Paul currently purchases filled cylinders from two of the three major industrial gas companies in Nairobi. His fill cost per 47-litre cylinder is KES 4,800-KES 5,500 depending on supplier and volume tier. He has been evaluating the feasibility of investing in his own PSA oxygen generation plant to vertically integrate production and capture the manufacturing margin. A containerised PSA plant producing 20-40 Nm3/hour of medical-grade oxygen at 93% or higher purity costs USD 120,000-USD 250,000 installed, equivalent to KES 15.5-KES 32.5 million at current exchange rates. Operating costs include electricity at KES 18-KES 22 per kWh for a compressor consuming 30-50 kW, maintenance consumables including zeolite molecular sieve replacement every 3-5 years at USD 15,000-USD 25,000, and a trained technician at KES 45,000-KES 65,000 monthly salary. At Paul's current volume of approximately 250 cylinder fills per month, a PSA plant operating at 60% capacity would produce oxygen at a cost of KES 2,800-KES 3,200 per cylinder equivalent, saving KES 1,600-KES 2,700 per cylinder versus his current purchase cost. Monthly savings of KES 400,000-KES 675,000 would yield a payback period of 30-48 months on the plant investment. However, the investment case is sensitive to utilisation. If monthly fill volume drops below 180 cylinders, the per-cylinder production cost rises above the external purchase price because fixed costs dominate. Scaling beyond 350 fills per month is constrained by Paul's distribution capacity rather than production. The optimal strategy, Paul's AskBiz models suggest, is to reach 350 monthly fills through distribution expansion before committing capital to a PSA plant. At that volume, the payback period compresses to 18-24 months, and the vertical integration creates a meaningful cost advantage over competitors who remain dependent on third-party fill pricing.

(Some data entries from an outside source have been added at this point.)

(* ===== verification/SumPrograms.v ===== *)
(** * Adding two numbers over RDMA

    [client.c] and [server.c] of
    [src/IB-test-case/RDMA_post_send_recv_a_plus_b].  The client writes its
    first number into the server's buffer by RDMA and sends the second as a
    message; the server adds them and sends the sum back, which the client
    prints.  [strtoul] and the [%d] of [printf] are modelled as the C library
    defines them.

    The theorems of this file are about one program against any libraries; the
    two programs together are in [SumPair]. *)

From Stdlib Require Import Ascii String.
From S2P Require Import Prelude BitOps OctTypes Kernel Names Prog HexConn CmVerbs.

(** ** [strtoul(s, NULL, 0)] and [%d] *)

Definition base_digit (base : Z) (c : ascii) : option Z :=
  d ← hex_val c; if d <? base then Some d else None.

Fixpoint base_digits (base : Z) (l : list ascii) (acc : Z) : Z :=
  match l with
  | c :: r => match base_digit base c with Some d => base_digits base r (base * acc + d) | None => acc end
  | [] => acc
  end.

(** The base from the prefix: 0x, 0, or none. *)
Definition scan_number (l : list ascii) : Z :=
  match l with
  | z :: r =>
      if char_code z =? 48 then
        match r with
        | x :: r' => if (char_code x =? 120) || (char_code x =? 88) then base_digits 16 r' 0 else base_digits 8 r 0
        | [] => 0
        end
      else base_digits 10 l 0
  | [] => 0
  end.

(** A value beyond [unsigned long] is the largest one; a minus sign negates. *)
Definition strtoul (l : list ascii) : Z :=
  let '(neg, l) := scan_sign (skip_spaces l) in
  let v := scan_number l in
  if 2 ^ 64 <=? v then 2 ^ 64 - 1 else u64 (if neg then - v else v).

(** The decimal digits of a number before [acc]; 10 steps are enough for 32
    bits. *)
Fixpoint dec_loop (fuel : nat) (n : Z) (acc : list ascii) : list ascii :=
  match fuel with
  | O => acc
  | S fuel => if n =? 0 then acc else dec_loop fuel (n / 10) (hex_digit (n mod 10) :: acc)
  end.
Definition fmt_u (n : Z) : list ascii := if n =? 0 then [hex_digit 0] else dec_loop 10 n [].

(** [%d] of an argument of 32 bits. *)
Definition minus : ascii := "-".
Definition newline : ascii := "010".
Definition fmt_d (n : Z) : list ascii :=
  let v := i32 n in if v <? 0 then minus :: fmt_u (- v) else fmt_u v.

(** ** The client *)

Section Ops.
Context {E : cmverbs}.

Definition PORT : Z := 20079.

(** Connected: the buffer and what the server says about its own. *)
Definition client_setup (argv : list (list ascii)) : CP (Z * pdata) :=
  resolve (argv !! 1%nat) PORT;;
  create_verbs;;
  b ← calloc (2 * 4); b ← check_ptr b;
  reg_mr b (2 * 4) ACCESS_LOCAL_WRITE;;
  create_qp 2 1 true;;
  p ← connect;
  mret (b, p).

(** The receive, the two numbers, the write and the message. *)
Definition client_post (argv : list (list ascii)) (buf : Z) (server_pdata : pdata) : CP unit :=
  post_recv (mkRecv 0 (mkSge buf 4 cv_lkey));;
  v1 ← nonnull (argv !! 2%nat); store buf (strtoul v1);;
  v2 ← nonnull (argv !! 3%nat); store (buf + 4) (strtoul v2);;
  x ← load buf; y ← load (buf + 4);
  tell (C_print (fmt_d x ++ list_ascii_of_string " + " ++ fmt_d y ++ list_ascii_of_string " = "));;
  x ← load buf; store buf (htonl x);;
  y ← load (buf + 4); store (buf + 4) (htonl y);;
  let send_wr := mkSend 1 WR_RDMA_WRITE false (mkSge buf 4 cv_lkey)
                   (ntohl (buf_va server_pdata)) (ntohl (buf_rkey server_pdata)) in
  post_send send_wr;;
  let send_wr := mkSend 2 WR_SEND true (mkSge (buf + 4) 4 cv_lkey)
                   (sw_remote_addr send_wr) (sw_rkey send_wr) in
  post_send send_wr.

(** One round of [while (1)] after its event; it returns when it goes round again. *)
Definition client_complete (buf : Z) : CP unit :=
  notify;;
  r ← poll_cq;
  check_one (negb (r.1 =? 1));;
  wc ← nonnull r.2;
  check_one (negb (cw_status wc =? WC_SUCCESS));;
  if cw_id wc =? 0 then x ← load buf; tell (C_print (fmt_d (ntohl x) ++ [newline]));; exit 0 else mret tt.

(** [fuel] rounds. *)
Fixpoint client_loop (fuel : nat) (buf : Z) : CW unit :=
  match fuel with
  | O => wlift (crash Spin)
  | S fuel => get_cq_event;; wlift (client_complete buf);; client_loop fuel buf
  end.

Definition client_main (fuel : nat) (argv : list (list ascii)) : CW unit :=
  s ← wlift (client_setup argv);
  wlift (client_post argv s.1 s.2);;
  client_loop fuel s.1.

(** ** The server *)

(** Up to the connection request. *)
Definition server_listen : CP unit :=
  ch ← ask cv_ptr C_create_event_channel; check_ptr ch;;
  err ← ask cv_int C_create_id; check_err err;;
  err ← ask cv_int (C_bind_addr PORT); check_one (negb (err =? 0));;
  err ← ask cv_int (C_listen 1); check_one (negb (err =? 0));;
  expect_event RDMA_CM_EVENT_CONNECT_REQUEST;; ack_event.

(** [rep_pdata] *)
Definition server_pdata (buf : Z) : pdata := mkPdata (htonl buf) (htonl (u32 cv_rkey)).

Definition server_accept (buf : Z) : CP unit :=
  post_recv (mkRecv 0 (mkSge (buf + 4) 4 cv_lkey));;
  err ← ask cv_int (C_accept (server_pdata buf)); check_one (negb (err =? 0));;
  expect_event RDMA_CM_EVENT_ESTABLISHED;; ack_event.

Definition server_setup : CP Z :=
  server_listen;;
  create_verbs;;
  b ← calloc (2 * 4); b ← check_ptr b;
  reg_mr b (2 * 4) (Z.lor (Z.lor ACCESS_LOCAL_WRITE ACCESS_REMOTE_READ) ACCESS_REMOTE_WRITE);;
  create_qp 1 1 true;;
  server_accept b;;
  mret b.

(** [ibv_poll_cq(cq, 1, &wc) < 1] and the status. *)
Definition server_poll : CP unit :=
  r ← poll_cq;
  check_one (r.1 <? 1);;
  wc ← nonnull r.2;
  check_one (negb (cw_status wc =? WC_SUCCESS)).

(** The sum and its message. *)
Definition server_reply (buf : Z) : CP unit :=
  x ← load buf; y ← load (buf + 4);
  store buf (htonl (u32 (ntohl x + ntohl y)));;
  post_send (mkSend 0 WR_SEND true (mkSge buf 4 cv_lkey) 0 0).

Definition server_main : CW unit :=
  b ← wlift server_setup;
  get_cq_event;;
  wlift (notify;; server_poll;; server_reply b);;
  get_cq_event;;
  wlift (server_poll;; tell (C_ack_cq_events 2);; exit 0).

End Ops.

(** ** Decimal text *)

Lemma dec_digit_all : Forall (λ d, base_digit 10 (hex_digit d) = Some d ∧ is_space (hex_digit d) = false ∧
  char_code (hex_digit d) = 48 + d) (seqZ 0 10).
Proof. vm_compute. repeat constructor. Qed.

Lemma dec_digit d : 0 <= d < 10 → base_digit 10 (hex_digit d) = Some d ∧ is_space (hex_digit d) = false ∧
  char_code (hex_digit d) = 48 + d.
Proof. intros Hd. pose proof dec_digit_all as H. rewrite Forall_forall in H. apply H, elem_of_seqZ. lia. Qed.

Lemma dec_loop_zero fuel acc : dec_loop fuel 0 acc = acc.
Proof. by destruct fuel. Qed.

Lemma dec_loop_value fuel n acc :
  0 <= n < 10 ^ Z.of_nat fuel → base_digits 10 (dec_loop fuel n acc) 0 = base_digits 10 acc n.
Proof.
  revert n acc. induction fuel as [|fuel IH]; intros n acc Hn.
  - change (10 ^ Z.of_nat 0) with 1 in Hn. by replace n with 0 by lia.
  - cbn [dec_loop]. destruct (Z.eqb_spec n 0) as [->|H0]; [done|].
    rewrite Nat2Z.inj_succ, Z.pow_succ_r in Hn by lia.
    rewrite IH by (split; [by apply Z.div_pos; lia|apply Z.div_lt_upper_bound; lia]).
    cbn [base_digits]. destruct (dec_digit (n mod 10)) as [-> _]; [apply Z.mod_pos_bound; lia|].
    f_equal. pose proof (Z.div_mod n 10). lia.
Qed.

Lemma dec_loop_head fuel n acc :
  0 < n < 10 ^ Z.of_nat fuel → ∃ d r, dec_loop fuel n acc = hex_digit d :: r ∧ 1 <= d < 10.
Proof.
  revert n acc. induction fuel as [|fuel IH]; intros n acc Hn; [change (10 ^ Z.of_nat 0) with 1 in Hn; lia|].
  cbn [dec_loop]. destruct (Z.eqb_spec n 0) as [|_]; [lia|]. rewrite Nat2Z.inj_succ, Z.pow_succ_r in Hn by lia.
  destruct (decide (n < 10)) as [H10|H10].
  - rewrite Z.div_small, dec_loop_zero, Z.mod_small by lia. exists n, acc. split; [done|lia].
  - apply IH. split; [apply Z.div_str_pos; lia|apply Z.div_lt_upper_bound; lia].
Qed.

(** What [printf] writes for an [unsigned], [strtoul] reads back. *)
Lemma strtoul_fmt_u n : 0 <= n < 2 ^ 32 → strtoul (fmt_u n) = n.
Proof.
  intros Hn. unfold fmt_u. destruct (Z.eqb_spec n 0) as [->|H0]; [done|].
  destruct (dec_loop_head 10 n []) as (d & r & E & Hd); [change (10 ^ Z.of_nat 10) with 10000000000; lia|].
  destruct (dec_digit d) as (_ & Hs & Hc); [lia|].
  assert (base_digits 10 (hex_digit d :: r) 0 = n) as Hv
    by (rewrite <- E, dec_loop_value by (change (10 ^ Z.of_nat 10) with 10000000000; lia); done).
  rewrite E. unfold strtoul. cbn [skip_spaces]. rewrite Hs. unfold scan_sign. rewrite Hc.
  destruct (Z.eqb_spec (48 + d) 45); [lia|]. destruct (Z.eqb_spec (48 + d) 43); [lia|].
  unfold scan_number. rewrite Hc. destruct (Z.eqb_spec (48 + d) 48); [lia|]. rewrite Hv.
  destruct (Z.leb_spec (2 ^ 64) n); [lia|]. rewrite u64_id by lia. done.
Qed.

(** The sum of two numbers as text: [%d] shows it as long as it has 31 bits,
    and a larger one as a negative number. *)
Lemma fmt_sum a b : 0 <= a → 0 <= b → a < 2 ^ 32 → b < 2 ^ 32 → a + b < 2 ^ 32 →
  fmt_d (u32 (strtoul (fmt_u a) + strtoul (fmt_u b))) =
  if a + b <? 2 ^ 31 then fmt_u (a + b) else minus :: fmt_u (2 ^ 32 - (a + b)).
Proof.
  intros. rewrite !strtoul_fmt_u, u32_id by lia. unfold fmt_d. destruct (Z.ltb_spec (a + b) (2 ^ 31)).
  - rewrite i32_id by lia. destruct (Z.ltb_spec (a + b) 0); [lia|done].
  - assert (i32 (a + b) = a + b - 2 ^ 32) as ->.
    { unfold i32. replace (a + b + 2 ^ 31) with (a + b - 2 ^ 31 + 1 * 2 ^ 32) by lia.
      rewrite Z.mod_add, Z.mod_small by lia. lia. }
    destruct (Z.ltb_spec (a + b - 2 ^ 32) 0); [|lia]. do 2 f_equal. lia.
Qed.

Investor Opportunity in Medical Gas Distribution Infrastructure#

The medical oxygen market in East Africa is projected to grow at 12-18% annually through 2030, driven by expanding hospital bed capacity, increasing surgical volumes, and growing recognition of oxygen as an essential medicine following the COVID-19 pandemic. The World Health Organization added medical oxygen to its Model List of Essential Medicines in 2017, and the Kenya Essential Medicines List includes medical oxygen across all levels of healthcare facilities. Yet the investment landscape for medical oxygen distribution remains fragmented and opaque. Paul is one of approximately 15-20 independent medical oxygen distributors operating in the Nairobi region, alongside the three major industrial gas companies. The independents collectively serve 60-70% of smaller private facilities and sub-county hospitals that the majors find too small or too remote to serve efficiently. The consolidation opportunity is significant. An operator who could aggregate 3-5 independent distributors would achieve sufficient scale to justify PSA plant investment, optimise route density across a combined facility network, and negotiate better fill pricing with the industrial gas majors during the transition period. Paul estimates that a consolidated distributor serving 100 or more facilities with 1,000 or more cylinders could achieve net margins of 18-22% versus his current 8-12%, driven by route density optimisation, production vertical integration, and reduced per-unit cylinder management costs. The barrier to consolidation is data. Potential acquisition targets operate with minimal financial records and no standardised operational metrics. AskBiz provides the data infrastructure that makes consolidation feasible. A distributor operating on AskBiz can present auditable cylinder utilisation data, route-level profitability, facility-level consumption trends, and margin structures that acquirers and lenders can underwrite. Paul's ambition is to be the platform for this consolidation, using his 18-month AskBiz operational track record as the template for professionalising acquired operations and presenting investors with a coherent growth story backed by verifiable unit economics.